Biographical details
- Born: December 4, 1981 (age 44) Saginaw, Michigan, U.S.

Playing career
- 2000–2004: Michigan
- 2005: Green Bay Packers
- 2006: Houston Texans
- 2006: Buffalo Bills
- 2007: Jacksonville Jaguars
- 2007: Cincinnati Bengals
- Position: Linebacker

Coaching career (HC unless noted)
- 2010: Cincinnati (DA)
- 2011: Michigan (GA)
- 2012: Cincinnati (RB)
- 2013: Michigan (OLB)
- 2014: Michigan (CB)
- 2015–2017: Washington State (OLB)
- 2018: UCLA (OLB/ST)
- 2019–2021: Oklahoma (CB)
- 2022–2023: USC (OLB/AHC)
- 2025: San Diego State (Edges)
- 2026: University of Nebraska (Edges)

= Roy Manning =

American football player and coach (born 1981)
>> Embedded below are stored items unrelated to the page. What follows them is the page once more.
Lemma ok_less_future limit h (W : nat -> Prop) sem i (P : Prop) :
  semaphore_ok limit h (fun j => W j /\ j <> i) sem -> ~ P ->
  semaphore_ok limit h (fun j => (j <> i /\ W j) \/ (j = i /\ P)) sem.
Proof. intros Hok HP. eapply semaphore_ok_iff; [|done]. intros j. naive_solver. Qed.

Lemma semaphore_step_balanced gs limit e i t sem t' sem' r :
  task_ok gs t -> next_ref (stage t) = Some r ->
  semaphore_step gate e i t sem = Some (t', sem') -> balanced limit i r t t' sem sem'.
Proof.
  intros [_ _ Hglobal _] Hr. unfold semaphore_step.
  destruct (stage t) as [|r' target|r' target|r' target deadline|o g|o outcome|] eqn:Hst; cbn in Hr; try done.
  - injection Hr as ->. destruct e as [now| |]; try done.
    assert (Hg : target <> OriginPermit -> global_ref gate = Some r) by (intros ?; destruct target; [done|by apply Hglobal]).
    destruct (stage_after_permit r target Hg) as (Ha & _ & Hh).
    destruct (try_acquire sem) as [sem1|[]] eqn:Ht; intros [= <- <-].
    + apply (balanced_intro _ _ _ _ _ _ _ 1).
      * intros r'. unfold held. cbn. rewrite Hh, Hst. destruct target; cbn; repeat case_bool_decide; cbn; try done; lia.
      * intros r' _. rewrite Hst. cbn. by rewrite Ha.
      * intros h W Hok HWi. cbn. rewrite Ha. rewrite Hst in HWi. apply ok_no_future; [by eapply semaphore_ok_try|by rewrite HWi|done].
    + apply balanced_keep; try done; [intros r'; unfold held; cbn; by rewrite Hst|by rewrite Hst].
    + destruct (stage_unwind target (Failed LimiterClosed)) as (E1 & E2 & E3).
      apply balanced_keep; cbn; try done; [|by rewrite Hst].
      intros r'. unfold held. cbn. rewrite E2, E3, Hst. by destruct target.
  - injection Hr as ->. destruct e as [now| |]; try done. intros [= <- <-].
    apply (balanced_intro _ _ _ _ _ _ _ 0).
    + intros r'. unfold held. cbn. rewrite Hst. destruct target; cbn; repeat case_bool_decide; cbn; try done; lia.
    + intros r' Hne. rewrite Hst. cbn. split; congruence.
    + intros h W Hok HWi. rewrite Hst in HWi. rewrite Z.add_0_r.
      eapply semaphore_ok_iff; [|apply semaphore_ok_enter; [done|by rewrite HWi]].
      intros j. cbn. split; [|naive_solver]. intros [Hj| ->]; [|by right]. left. split; [|done].
      intros ->. by apply HWi in Hj.
  - injection Hr as ->.
    assert (Hdrop : forall now outcome extra,
      balanced limit i r t ((go now (unwind target outcome) t) <| calls ::= extra |>) sem (acquire_drop i sem)).
    { intros now outcome extra. destruct (stage_unwind target outcome) as (E1 & E2 & E3).
      apply (balanced_intro _ _ _ _ _ _ _ 0).
      - intros r'. unfold held. cbn. rewrite E2, E3, Hst. destruct target; cbn; repeat case_bool_decide; done.
      - intros r' Hne. rewrite Hst. cbn. rewrite E1. split; congruence.
      - intros h W Hok HWi. rewrite Hst in HWi. rewrite Z.add_0_r. cbn. rewrite E1.
        apply ok_less_future; [|done]. by apply semaphore_ok_drop; [|apply HWi]. }
    destruct e as [now| |]; try done.
    + assert (Hg : target <> OriginPermit -> global_ref gate = Some r) by (intros ?; destruct target; [done|by apply Hglobal]).
      destruct (stage_after_permit r target Hg) as (Ha & _ & Hh).
      destruct (acquire_poll i sem) as [[sem1|[]]|] eqn:Hp.
      * intros [= <- <-]. apply (balanced_intro _ _ _ _ _ _ _ 1).
        -- intros r'. unfold held. cbn. rewrite Hh, Hst. destruct target; cbn; repeat case_bool_decide; cbn; try done; lia.
        -- intros r' Hne. rewrite Hst. cbn. rewrite Ha. split; congruence.
        -- intros h W Hok HWi. cbn. rewrite Ha. apply ok_less_future; [by eapply semaphore_ok_poll|done].
      * intros [= <- <-]. destruct (stage_unwind target (Failed LimiterClosed)) as (E1 & E2 & E3).
        apply (balanced_intro _ _ _ _ _ _ _ 0).
        -- intros r'. unfold held. cbn. rewrite E2, E3, Hst. destruct target; cbn; repeat case_bool_decide; done.
        -- intros r' Hne. rewrite Hst. cbn. rewrite E1. split; congruence.
        -- intros h W Hok _. destruct Hok. pose proof (poll_view i sem ok_open0) as Hv. by rewrite Hp in Hv.
      * destruct (deadline <=? now); [|done]. intros [= <- <-].
        apply (Hdrop now _ (fun l => l ++ finish_timeout (task_context t))).
    + intros [= <- <-]. exact (Hdrop 0 Cancelled (fun l => l)).
  - assert (Hrel : forall t' d r, (forall r', held r' t' = held r' t + (if bool_decide (r = r') then d else 0)) ->
      d = -1 -> awaited (stage t) = None -> awaited (stage t') = None -> balanced limit i r t t' sem (permit_drop sem)).
    { intros t1 d r1 Hh -> H1 H2. apply (balanced_intro _ _ _ _ _ _ _ (-1)); [done|by rewrite H1, H2|].
      intros h W Hok HWi. rewrite H2. rewrite H1 in HWi. apply ok_no_future; [by apply semaphore_ok_release|by rewrite HWi|done]. }
    destruct g as [g|], o as [o|], e as [now| |]; cbn in Hr; try done; injection Hr as ->; intros [= <- <-];
      apply (Hrel _ (-1)); rewrite ?Hst; try done; intros r'; unfold held; cbn; rewrite Hst; cbn;
      repeat case_bool_decide; simplify_eq; try done; cbn; lia.
  - injection Hr as ->. destruct e as [now| |]; try done. intros [= <- <-].
    apply (balanced_intro _ _ _ _ _ _ _ (-1)).
    + intros r'. unfold held. cbn. rewrite Hst. cbn. repeat case_bool_decide; simplify_eq; try done; cbn; lia.
    + intros r' _. by rewrite Hst.
    + intros h W Hok HWi. cbn. rewrite Hst in HWi.
      apply ok_no_future; [by apply semaphore_ok_release|by rewrite HWi|done].
Qed.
Roy Lee Manning Jr. (born December 4, 1981), is an American football coach at Nebraska and a former player. Coach Manning played high school football at Saginaw High School in Saginaw, Michigan. He was a part of a state championship team that featured 3 other professional football players including Charles Rogers.Coach Manning last served as cornerbacks coach at the University of Oklahoma. He played linebacker in the National Football League for three seasons. Manning was originally signed by the Green Bay Packers as an undrafted free agent in 2005. He also played for the Houston Texans, Buffalo Bills, Jacksonville Jaguars, and Cincinnati Bengals during his NFL career. Manning played college football at Michigan.

==Coaching career==
Manning began his coaching career as a defensive assistant at the University of Cincinnati in 2010. Following the 2010 season Manning took an offensive graduate assistant position under Brady Hoke at the University of Michigan, where he helped coach the Wolverines to an overall record of 11-2 including a win in the 2012 Sugar Bowl.
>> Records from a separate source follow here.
(* ===== verification/UploadBody.v ===== *)
(** * Upload bodies of Python

    [src/src/py/client/upload_body.rs]: the object through which Python producers write a
    streamed request body.  Its owner is shared by the client and the package; each attempt
    to send the request takes a receiver from it, and a replayable body has a new channel
    for each attempt, whose producers get a body of their own.  The channels are those of
    file [Upload].  Any number of calls run concurrently, on the owner and on the bodies of
    attempts, over the steps of every channel; a call is split where it leaves the owner's
    mutex and wherever the channel's code is split.  The interpreter's lock is not modelled,
    so calls interleave more than it lets them; the callbacks are Python code, and what the
    start callback does is its answer. *)

From S2P Require Import Prelude Atomics Sync Errors Upload.

Local Open Scope Z_scope.

Definition UPLOAD_BODY_CHANNEL_CAPACITY : nat := 8.
Definition STREAMING_BODY_CONSUMED : string := "streaming request body was already consumed".

(** Senders and receivers are the number of their channel. *)
Record RawUploadBodyState := { state_sender : option nat; state_receiver : option nat }.
#[export] Instance eta_RawUploadBodyState : Eta RawUploadBodyState := fun o =>
  Build_RawUploadBodyState (state_sender o) (state_receiver o).

Inductive RawUploadBody := Owner | Attempt (channel : nat).

(** The methods Python calls, and [take_receiver], which the transport calls. *)
Inductive Call :=
| Send (chunk : list Z)
| SendFinal (chunk : list Z)
| SendNowait (chunk : list Z)
| SendFinalNowait (chunk : list Z)
| IsClosed
| Finish
| Fail (message : string)
| FailNowait (message : string)
| Close
| TakeReceiver.

Inductive Value :=
| Unit
| Bool (b : bool)
| Receiver (channel : nat) (content_length : option Z)
| Raised (e : PyErr).

(** What a call does with the result of an operation of a channel. *)
Inductive Next :=
| ReturnSent
| ReturnUnit
| ReturnTrue
(** [fail] then calls [finish] on the same sender *)
| FinishAfter
| FailedNowait
(** [take_receiver]: the previous sender is closed; the attempt's sender is closed; the
    receiver is dropped *)
| StartAttempt (receiver attempt_sender : nat)
| DropThenRaise (receiver : nat) (e : PyErr)
| RaiseAfter (e : PyErr).

Inductive Progress :=
| Begun
(** an operation of the channel, its sender number [i] *)
| OnChannel (ch i : nat) (k : Next)
(** before [sender.is_closed()], whose negation is returned or not *)
| ToRead (ch : nat) (negated : bool)
(** [fail_nowait] before [take_sender] *)
| ToTake (ch : nat)
(** [take_receiver] after the owner's section: the start callback runs *)
| ToStart (receiver attempt_sender : nat)
| Returned (v : Value).
(* ===== verification/ResponseRead.v ===== *)
(** * Reading a response

    [src/src/py/client/transport/{body,response,context}.rs]: a response is drained,
    collected and decoded, or handed over as a stream; whatever happens, the use of its
    connection and the lifecycle of its body end once.

    hyper's body and tokio's timeouts are what each wait for a frame ends with ([Wait]); a
    list of waits that ends before the body does is a future dropped while it waits.  Other
    responses change the byte counter during a wait. *)

From stdpp Require Import pretty.
From S2P Require Import Prelude RustStr Atomics Http Numeric Telemetry Body Errors.
From S2P Require Metrics Connection Streaming StreamState.
Import Connection(ConnectionAbortReason(..), RequestWriteTimeout).
Import Metrics(Metrics, buffered_response_bytes).
Import Streaming(StreamCodecs, StreamDecodeError(..), StreamingDecodePlan, plan_from_headers, is_encoded, reservation_bytes,
  streaming_decoder_new, display_stream_decode_error).
Import StreamState(Effect(..), ResponseBodyLifecycle, lifecycle_finish, lifecycle_drop, Version(..),
  successful_response_body_outcome, DecodedStream, Incoming, reservation_try_new, reservation_drop).
#[local] Existing Instance Metrics.eta_Metrics.
#[local] Existing Instance StreamState.eta_StreamStateFields.

Local Open Scope Z_scope.

(** ** Waiting for a frame *)

Inductive BodyFrame := DataFrame (data : list Z) | TrailersFrame.

Inductive WaitOutcome :=
| WaitReady (frame : option (result BodyFrame string))
| WaitReadElapsed
| WaitTotalElapsed.

(** When a wait begins and ends and how, what the upload's completion then says of a write
    timeout, and what other responses changed of the byte counter. *)
Record Wait := {
  asked : Z;
  answered : Z;
  wait_outcome : WaitOutcome;
  upload_timeout : option RequestWriteTimeout;
  others : Z;
}.

Record RawResponseContext := {
  started : Z;
  total_timeout : f64;
  read_timeout : f64;
  max_response_body_size : option Z;
  buffered_body_budget : BufferedBodyBudget;
  context_origin : string;
  redirect_hop : Z;
}.

Definition total_timeout_context (context : RawResponseContext) : TimeoutContext :=
  {| Errors.phase := PhaseResponseBody; Errors.started := started context; Errors.timeout := total_timeout context;
     Errors.context_origin := context_origin context; Errors.context_redirect_hop := redirect_hop context |}.

Definition read_timeout_context (context : RawResponseContext) (now : Z) : TimeoutContext :=
  {| Errors.phase := PhaseResponseBody; Errors.started := now; Errors.timeout := read_timeout context;
     Errors.context_origin := context_origin context; Errors.context_redirect_hop := redirect_hop context |}.

Definition next_response_body_frame (w : Wait) (context : RawResponseContext) : result (option (result BodyFrame string)) PyErr :=
  let? _ := Errors.remaining_duration "Timeouts.total" (total_timeout_context context) (asked w) in
  match wait_outcome w with
  | WaitReady frame => Ok frame
  | WaitReadElapsed => Err (read_timeout_error (read_timeout_context context (asked w)) RESPONSE_BODY_READ_TIMEOUT (answered w))
  | WaitTotalElapsed => Err (timeout_error (total_timeout_context context) REQUEST_TOTAL_TIMEOUT (answered w))
  end.

(** A future that has its result, or was dropped. *)
Inductive Awaited (A : Type) := Finished (r : result A PyErr) | Dropped.
Arguments Finished {A} r.
Arguments Dropped {A}.

Definition response_body_can_be_decoded (method : string) (status : Z) : bool :=
  negb (eq_ignore_ascii_case method "HEAD") && negb ((100 <=? status) && (status <=? 199)) &&
  negb ((status =? 204) || (status =? 205) || (status =? 304)).

(** The bytes the stream decoders of the client have reserved. *)
Abbreviation decoder_bytes := Metrics.stream_decoder_reserved_bytes.

Section response.
Context `{ContentDecoders} `{HttpCrate} `{StreamCodecs}.

Definition others_change (w : Wait) (m : Metrics) : Metrics :=
  m <| buffered_response_bytes ::= Z.add (others w) |>.

(** An error or a drop of the future drops the collector. *)
Definition drop_collector (c : BufferedBodyCollector) (m : Metrics) : Metrics :=
  drop_reservation (reservation (collected c)) m.

Definition frame_error (completion : bool) (w : Wait) (message : string) : PyErr :=
  response_body_transport_error (if completion then upload_timeout w else None) message.

(** The loop of [collect_response_body]; [completion]: whether there is an upload. *)
Fixpoint collect_frames (waits : list Wait) (context : RawResponseContext) (completion : bool) (c : BufferedBodyCollector)
    (m : Metrics) : Awaited CollectedBody * Metrics :=
  match waits with
  | [] => (Dropped, drop_collector c m)
  | w :: waits =>
      let m := others_change w m in
      match next_response_body_frame w context with
      | Err e => (Finished (Err e), drop_collector c m)
      | Ok None => (Finished (Ok (collected c)), m)
      | Ok (Some (Err message)) => (Finished (Err (frame_error completion w message)), drop_collector c m)
      | Ok (Some (Ok TrailersFrame)) => collect_frames waits context completion c m
      | Ok (Some (Ok (DataFrame data))) =>
          match push_data data c m with
          | (Err e, c, m) => (Finished (Err (response_body_error e)), drop_collector c m)
          | (Ok _, c, m) => collect_frames waits context completion c m
          end
      end
  end.

Definition collect_response_body (upper_size_hint : option Z) (waits : list Wait) (context : RawResponseContext)
    (completion : bool) (m : Metrics) : Awaited CollectedBody * Metrics :=
  match collector_new upper_size_hint (max_response_body_size context) (buffered_body_budget context) with
  | Err e => (Finished (Err (response_body_error e)), m)
  | Ok c => collect_frames waits context completion c m
  end.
In February 2012, Manning returned to Cincinnati as the school's running backs coach. In his only season at Cincinnati, the Bearcats led the Big East in rushing offense. In January 2013 Manning was named running backs coach at Northern Illinois University. In March 2013, Manning returned to the University of Michigan as outside linebackers coach filling the coaching staff position left by the departure of Jerry Montgomery coaching outside linebackers in 2013 and cornerbacks in 2014. Wolverine linebackers Cam Gordon and Jake Ryan combined for 70 tackles, 13 tackles for loss and 5 sacks in 2013 while defensive back Raymon Taylor earned All-Big Ten honors in 2014. Michigan played in the 2013 Buffalo Wild Wings Bowl. From 2011 to 2014, the Michigan defense ranked among the top 20 nationally in 3 of the 4 seasons in total defense, pass defense and scoring defenses. Manning helped turn around this unit that in 2010 ranked 110th in total defense, 112th in passing defense and 108th in scoring defense.

In January 2015, Manning was hired by Mike Leach at Washington State as the Cougs' outside linebackers coach. In 2017, the Cougars ranked 16th nationally in total defense (323.3), ninth in passing defense (170.9) and ninth in turnovers gained (28) while allowing only 11 touchdown passes and posting 103 tackles for loss. In 2016, WSU's outside linebackers combined for 16 tackles for loss, 5.5 sacks and six turnovers, while they combined for 26.5 tackles for loss, 12 sacks and 146 tackles in 2015. The Cougars played in the 2015 Sun Bowl and 2016 and 2017 Holiday Bowls. In January 2019, Manning was hired as cornerbacks coach at the University of Oklahoma. In December 2021, Manning was hired as the outside linebackers coach at the University of Southern California.